Bryan L. Broadhead, Jabo S. Tang, Robert L. Childs, Cecil V. Parks, Hiroaki Taniuchi
Nuclear Technology | Volume 117 | Number 2 | February 1997 | Pages 206-222
Technical Paper | Radioactive Waste Management | doi.org/10.13182/NT97-A35326
Articles are hosted by Taylor and Francis Online.
The three-dimensional Monte Carlo code MORSE-SGC, as implemented in the SCALE system calcula-tional sequence SAS4, is applied to the analysis of a series of simple geometry benchmark experiments and prototypic spent-fuel storage cask measurements. The simple geometry experiments were performed in Japan and at the General Electric-Morris Operation facility; the cask measurements were performed at the Idaho National Engineering Laboratory. The quantification of uncertainties in a typical shielding analysis process for transport /storage casks can be accomplished by comparison of consistent trends between calculated and measured dose rate quantities in both benchmark and prototypic environments. Benchmark results typically measure the validity of cross-section data and computer code adequacy; prototypic environments, however, generally measure the overall validity of the calcula-tional procedure. A total of five storage cask problems and two simple geometry problems were analyzed to determine the expected accuracies of computational analyses using well-established source-generation and Monte Carlo codes. The general trends seen in this work are in agreement within 30% or better with the measurements for neutron dose rates along the cask side, lid, and bottom. The gamma-ray dose rates with substantial contributions from the top endfitting, plenum, and bottom end-fitting regions also are in good agreement. Based on the latest results, gamma-ray dose rate calculations with major contributions due to the active fuel region show a consistent factor of 1.6 overprediction of the measured quantities for casks with iron and concrete shields. Major uncertainties exist in the quantification of 59Co concentrations in endfitting hardware materials. The results presented support the accuracy of source generation methods and dose estimation methods in these regions given accurate impurity characterizations.
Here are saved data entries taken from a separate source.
(** The layout of a type: every place is inside of the value and aligned, and two
    places that part at different fields of a struct or elements of an array share
    no byte. *)
Lemma layout_sound t c k k' q q' z w a u b v :
  wf t = true -> place t c = Some (z, w) -> is_union w = false -> k <> k' ->
  place t (c ++ k :: q) = Some (a, u) -> place t (c ++ k' :: q') = Some (b, v) ->
  (0 <= a /\ a + size u <= size t /\ (align u | a)) /\ (a + size u <= b \/ b + size v <= a).
Proof.
  intros Hw Hc Hu Hk E E'. split.
  { destruct (place_inside _ _ _ _ Hw E). by split_and!. }
  pose proof (in_wf _ _ _ (place_inside _ _ _ _ Hw Hc)) as Hww.
  rewrite (place_app _ _ _ _ _ Hc) in E. rewrite (place_app _ _ _ _ _ Hc) in E'. cbn [place] in E, E'.
  destruct (enter w k) as [[a1 u1]|] eqn:F1; [|done]. destruct (enter w k') as [[b1 v1]|] eqn:F2; [|done].
  cbn in E, E'. destruct (place u1 q) as [[a2 u2]|] eqn:G1; [|done].
  destruct (place v1 q') as [[b2 v2]|] eqn:G2; [|done]. cbn in E, E'. simplify_eq.
  pose proof (enter_apart _ _ _ _ _ _ _ Hww Hu Hk F1 F2).
  destruct (place_inside _ _ _ _ (in_wf _ _ _ (enter_inside _ _ _ _ Hww F1)) G1).
  destruct (place_inside _ _ _ _ (in_wf _ _ _ (enter_inside _ _ _ _ Hww F2)) G2). lia.
Qed.
End ReprC.

(** ** The declarations of the program *)

Module Types.
Import ReprC.
Import (notations) stdpp.strings.
Open Scope string_scope.

Abbreviation u8 := (Int 1).
Abbreviation u16 := (Int 2).
Abbreviation u32 := (Int 4).
Abbreviation u64 := (Int 8).
(** [usize] and pointers of the 64-bit machine. *)
Abbreviation usize := (Int 8).
Abbreviation ptr := (Int 8).

(** cpu.rs *)
Definition TrapFrame : ctype := Struct
  [("regs", Arr usize 32); ("fregs", Arr usize 32); ("satp", usize); ("pc", usize);
   ("hartid", usize); ("qm", usize); ("pid", usize); ("mode", usize)].

(** fs.rs *)
Definition SuperBlock : ctype := Struct
  [("ninodes", u32); ("pad0", u16); ("imap_blocks", u16); ("zmap_blocks", u16);
   ("first_data_zone", u16); ("log_zone_size", u16); ("pad1", u16); ("max_size", u32);
   ("zones", u32); ("magic", u16); ("pad2", u16); ("block_size", u16); ("disk_version", u8)].
Definition Inode : ctype := Struct
  [("mode", u16); ("nlinks", u16); ("uid", u16); ("gid", u16); ("size", u32); ("atime", u32);
   ("mtime", u32); ("ctime", u32); ("zones", Arr u32 10)].
Definition DirEntry : ctype := Struct [("inode", u32); ("name", Arr u8 60)].

(** elf.rs *)
Definition elf_Header : ctype := Struct
  [("magic", u32); ("bitsize", u8); ("endian", u8); ("ident_abi_version", u8);
   ("target_platform", u8); ("abi_version", u8); ("padding", Arr u8 7); ("obj_type", u16);
   ("machine", u16); ("version", u32); ("entry_addr", usize); ("phoff", usize); ("shoff", usize);
   ("flags", u32); ("ehsize", u16); ("phentsize", u16); ("phnum", u16); ("shentsize", u16);
   ("shnum", u16); ("shstrndx", u16)].
Definition ProgramHeader : ctype := Struct
  [("seg_type", u32); ("flags", u32); ("off", usize); ("vaddr", usize); ("paddr", usize);
   ("filesz", usize); ("memsz", usize); ("align", usize)].

(** virtio.rs *)
Definition Descriptor : ctype := Struct [("addr", u64); ("len", u32); ("flags", u16); ("next", u16)].
Definition Available : ctype := Struct
  [("flags", u16); ("idx", u16); ("ring", Arr u16 128); ("event", u16)].
Definition UsedElem : ctype := Struct [("id", u32); ("len", u32)].
Definition Used : ctype := Struct
  [("flags", u16); ("idx", u16); ("ring", Arr UsedElem 128); ("event", u16)].
(** The padding is [PAGE_SIZE - size_of::<Descriptor>() * 128 - size_of::<Available>()]. *)
Definition Queue : ctype := Struct
  [("desc", Arr Descriptor 128); ("avail", Available);
   ("padding0", Arr u8 (4096 - size Descriptor * 128 - size Available)); ("used", Used)].
Definition MmioDevice : ctype := Struct
  [("magic_value", u32); ("version", u32); ("device_id", u32); ("vendor_id", u32);
   ("host_features", u32); ("host_features_sel", u32); ("rsv1", Arr u8 8); ("guest_features", u32);
   ("guest_features_sel", u32); ("guest_page_size", u32); ("rsv2", Arr u8 4); ("queue_sel", u32);
   ("queue_num_max", u32); ("queue_num", u32); ("queue_align", u32); ("queue_pfn", u64);
   ("rsv3", Arr u8 8); ("queue_notify", u32); ("rsv4", Arr u8 12); ("interrupt_status", u32);
   ("interrupt_ack", u32); ("rsv5", Arr u8 8); ("status", u32)].

(** block.rs *)
Definition Geometry : ctype := Struct [("cylinders", u16); ("heads", u8); ("sectors", u8)].
Definition Topology : ctype := Struct
  [("physical_block_exp", u8); ("alignment_offset", u8); ("min_io_size", u16); ("opt_io_size", u32)].
Definition block_Config : ctype := Struct
  [("capacity", u64); ("size_max", u32); ("seg_max", u32); ("geometry", Geometry); ("blk_size", u32);
   ("topology", Topology); ("writeback", u8); ("unused0", Arr u8 3); ("max_discard_sector", u32);
   ("max_discard_seg", u32); ("discard_sector_alignment", u32); ("max_write_zeroes_sectors", u32);
   ("max_write_zeroes_seg", u32); ("write_zeroes_may_unmap", u8); ("unused1", Arr u8 3)].
Definition block_Header : ctype := Struct [("blktype", u32); ("reserved", u32); ("sector", u64)].
Definition Data : ctype := Struct [("data", ptr)].
Definition Status : ctype := Struct [("status", u8)].
Definition Request : ctype := Struct
  [("header", block_Header); ("data", Data); ("status", Status); ("head", u16); ("watcher", u16)].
Thus, it is felt that the practice of using upper bounds for 59Co initial concentrations should ensure conservative cask designs. Fortunately, the gamma-ray dose discrepancies seen along the sides of both the iron and concrete cask surfaces are overpredictions. The reason for overprediction is not fully known. Even though these overpredictions are not clearly understood, the trends observed, combined with some degree of code and data testing using these or similar benchmark measurements, should inspire confidence in the shielding results for a shipping/ storage package.